Would you transcribe all of the data exactly, down to the last character?
═════ PROVIDED INFORMATION ═════
(* ===== verification/StateIndex.v ===== *)
(** * StateIndex: snapshots of contract state ([lumenqraph-indexer/src/state.rs])

    The indexer reads the instance entries of contracts and the data entries
    its events name, through the batch reads of [RpcClient], and appends a row
    to [contract_state] or [contract_data] when an entry has changed since the
    last one.  The upgrade watch of [History] runs on the way.  The statements
    fail as the environment decides, by a tick of their own; the constraints of
    the two tables are those of the migrations. *)
From S2P Require Import Prelude Text Containers Values Instances XdrDecode Lru Wasm Spec Crypto Convert Poller History RpcClient LedgerReads RpcFailover.
From Stdlib Require Import Ascii.

Local Open Scope string_scope.
Local Open Scope Z_scope.

(** ** The tables *)

(** A row of [contract_state]. *)
Record SnapshotRow := { sn_contract_id : string; sn_ledger : Z; sn_storage : Json }.

(** A row of [contract_data]. *)
Record ContractDataRow := {
  kr_contract_id : string;
  kr_key_hash : string;
  kr_key : Json;
  kr_key_xdr : string;
  kr_durability : string;
  kr_ledger : Z;
  kr_value : Json;
  kr_label : option string;
}.

Inductive StateError : Type :=
  | FromRpc (e : CallError)
  | StatementFailed
  | UniqueViolation
  | KeyEncoding.

(** [jsonb]'s equality, and [to_xdr_base64(Limits::none())] of a value. *)
Class StateLib := {
  jsonb_eq : Json → Json → bool;
  scval_to_xdr_base64 : ScVal → option string;
  jsonb_eq_refl v : jsonb_eq v v = true;
}.

(** [SELECT max(ledger)] of the selected ledgers. *)
Definition max_ledger (l : list Z) : option Z :=
  foldr (λ z best, Some (match best with Some b => Z.max z b | None => z end)) None l.

Definition state_ledgers (contract_id : string) (rows : list SnapshotRow) : list Z :=
  sn_ledger <$> filter (λ r, sn_contract_id r = contract_id) rows.

Definition key_ledgers (contract_id key_hash : string) (rows : list ContractDataRow) : list Z :=
  kr_ledger <$> filter (λ r, kr_contract_id r = contract_id ∧ kr_key_hash r = key_hash) rows.

(** [INSERT .. ON CONFLICT (contract_id, ledger) DO NOTHING], the primary key. *)
Definition insert_state (r : SnapshotRow) (rows : list SnapshotRow) : list SnapshotRow :=
  if existsb (λ r', String.eqb (sn_contract_id r') (sn_contract_id r) && (sn_ledger r' =? sn_ledger r)) rows
  then rows else rows ++ [r].

Section tables.
Context `{StateLib}.

(** [UNIQUE (contract_id, key)], migration 0037. *)
Definition same_key (r r' : ContractDataRow) : bool :=
  String.eqb (kr_contract_id r) (kr_contract_id r') && jsonb_eq (kr_key r) (kr_key r').

(** [INSERT .. ON CONFLICT (contract_id, key_hash, ledger) DO NOTHING]: the
    primary key is the arbiter; the other constraints still hold. *)
Definition insert_key (r : ContractDataRow) (rows : list ContractDataRow) : result StateError (list ContractDataRow) :=
  if existsb (λ r', String.eqb (kr_contract_id r') (kr_contract_id r)
                    && String.eqb (kr_key_hash r') (kr_key_hash r) && (kr_ledger r' =? kr_ledger r)) rows
  then Ok rows
  else if existsb (λ r', same_key r' r) rows then Err UniqueViolation
  else Ok (rows ++ [r])%list.

End tables.

(** ** The system *)

Section state.
Context `{Stellar} `{CryptoLib} `{!LruCache string Cached} `{StateLib} `{LedgerXdr} `{Http}.
Context (urls : list string) `{!Deserialize NetworkResult} `{!Deserialize LedgerEntriesResult}.
Context (read_xdr_iter : Z → Z → list ascii → list (result string ScSpecEntry)).
(** Which statement fails, and what a load meets apart from the RPC's answer. *)
Context (sql_fails : nat → bool) (load_env : nat → LoadEnv).

Record Sys := {
  net : Net;
  state_rows : list SnapshotRow;
  key_rows : list ContractDataRow;
  specs : SpecCache;
  spec_tables : SpecTables;
  sql_ticks : nat;
}.

Definition S (A : Type) : Type := Sys → result StateError A * Sys.

#[export] Instance S_ret : MRet S := λ A a s, (Ok a, s).
#[export] Instance S_bind : MBind S := λ A B f m s,
  match m s with (Ok a, s') => f a s' | (Err e, s') => (Err e, s') end.

Definition via_rpc {A} (m : R A) : S A := λ s,
  let '(r, n) := m (net s) in
  (map_err FromRpc r,
   {| net := n; state_rows := state_rows s; key_rows := key_rows s; specs := specs s;
      spec_tables := spec_tables s; sql_ticks := sql_ticks s |}).

Definition lift_s {A} (r : result StateError A) : S A := λ s, (r, s).

(** A failure is logged and goes no further: [if let Err(e) = .. { warn!(..) }]. *)
Definition logged (m : S unit) : S unit := λ s, (Ok tt, (m s).2).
═════
FINISHED EXERCISE:
(* ===== verification/StateIndex.v ===== *)
(** * StateIndex: snapshots of contract state ([lumenqraph-indexer/src/state.rs])

    The indexer reads the instance entries of contracts and the data entries
    its events name, through the batch reads of [RpcClient], and appends a row
    to [contract_state] or [contract_data] when an entry has changed since the
    last one.  The upgrade watch of [History] runs on the way.  The statements
    fail as the environment decides, by a tick of their own; the constraints of
    the two tables are those of the migrations. *)
From S2P Require Import Prelude Text Containers Values Instances XdrDecode Lru Wasm Spec Crypto Convert Poller History RpcClient LedgerReads RpcFailover.
From Stdlib Require Import Ascii.

Local Open Scope string_scope.
Local Open Scope Z_scope.

(** ** The tables *)

(** A row of [contract_state]. *)
Record SnapshotRow := { sn_contract_id : string; sn_ledger : Z; sn_storage : Json }.

(** A row of [contract_data]. *)
Record ContractDataRow := {
  kr_contract_id : string;
  kr_key_hash : string;
  kr_key : Json;
  kr_key_xdr : string;
  kr_durability : string;
  kr_ledger : Z;
  kr_value : Json;
  kr_label : option string;
}.

Inductive StateError : Type :=
  | FromRpc (e : CallError)
  | StatementFailed
  | UniqueViolation
  | KeyEncoding.

(** [jsonb]'s equality, and [to_xdr_base64(Limits::none())] of a value. *)
Class StateLib := {
  jsonb_eq : Json → Json → bool;
  scval_to_xdr_base64 : ScVal → option string;
  jsonb_eq_refl v : jsonb_eq v v = true;
}.

(** [SELECT max(ledger)] of the selected ledgers. *)
Definition max_ledger (l : list Z) : option Z :=
  foldr (λ z best, Some (match best with Some b => Z.max z b | None => z end)) None l.

Definition state_ledgers (contract_id : string) (rows : list SnapshotRow) : list Z :=
  sn_ledger <$> filter (λ r, sn_contract_id r = contract_id) rows.

Definition key_ledgers (contract_id key_hash : string) (rows : list ContractDataRow) : list Z :=
  kr_ledger <$> filter (λ r, kr_contract_id r = contract_id ∧ kr_key_hash r = key_hash) rows.

(** [INSERT .. ON CONFLICT (contract_id, ledger) DO NOTHING], the primary key. *)
Definition insert_state (r : SnapshotRow) (rows : list SnapshotRow) : list SnapshotRow :=
  if existsb (λ r', String.eqb (sn_contract_id r') (sn_contract_id r) && (sn_ledger r' =? sn_ledger r)) rows
  then rows else rows ++ [r].

Section tables.
Context `{StateLib}.

(** [UNIQUE (contract_id, key)], migration 0037. *)
Definition same_key (r r' : ContractDataRow) : bool :=
  String.eqb (kr_contract_id r) (kr_contract_id r') && jsonb_eq (kr_key r) (kr_key r').

(** [INSERT .. ON CONFLICT (contract_id, key_hash, ledger) DO NOTHING]: the
    primary key is the arbiter; the other constraints still hold. *)
Definition insert_key (r : ContractDataRow) (rows : list ContractDataRow) : result StateError (list ContractDataRow) :=
  if existsb (λ r', String.eqb (kr_contract_id r') (kr_contract_id r)
                    && String.eqb (kr_key_hash r') (kr_key_hash r) && (kr_ledger r' =? kr_ledger r)) rows
  then Ok rows
  else if existsb (λ r', same_key r' r) rows then Err UniqueViolation
  else Ok (rows ++ [r])%list.

End tables.

(** ** The system *)

Section state.
Context `{Stellar} `{CryptoLib} `{!LruCache string Cached} `{StateLib} `{LedgerXdr} `{Http}.
Context (urls : list string) `{!Deserialize NetworkResult} `{!Deserialize LedgerEntriesResult}.
Context (read_xdr_iter : Z → Z → list ascii → list (result string ScSpecEntry)).
(** Which statement fails, and what a load meets apart from the RPC's answer. *)
Context (sql_fails : nat → bool) (load_env : nat → LoadEnv).

Record Sys := {
  net : Net;
  state_rows : list SnapshotRow;
  key_rows : list ContractDataRow;
  specs : SpecCache;
  spec_tables : SpecTables;
  sql_ticks : nat;
}.

Definition S (A : Type) : Type := Sys → result StateError A * Sys.

#[export] Instance S_ret : MRet S := λ A a s, (Ok a, s).
#[export] Instance S_bind : MBind S := λ A B f m s,
  match m s with (Ok a, s') => f a s' | (Err e, s') => (Err e, s') end.

Definition via_rpc {A} (m : R A) : S A := λ s,
  let '(r, n) := m (net s) in
  (map_err FromRpc r,
   {| net := n; state_rows := state_rows s; key_rows := key_rows s; specs := specs s;
      spec_tables := spec_tables s; sql_ticks := sql_ticks s |}).

Definition lift_s {A} (r : result StateError A) : S A := λ s, (r, s).

(** A failure is logged and goes no further: [if let Err(e) = .. { warn!(..) }]. *)
Definition logged (m : S unit) : S unit := λ s, (Ok tt, (m s).2).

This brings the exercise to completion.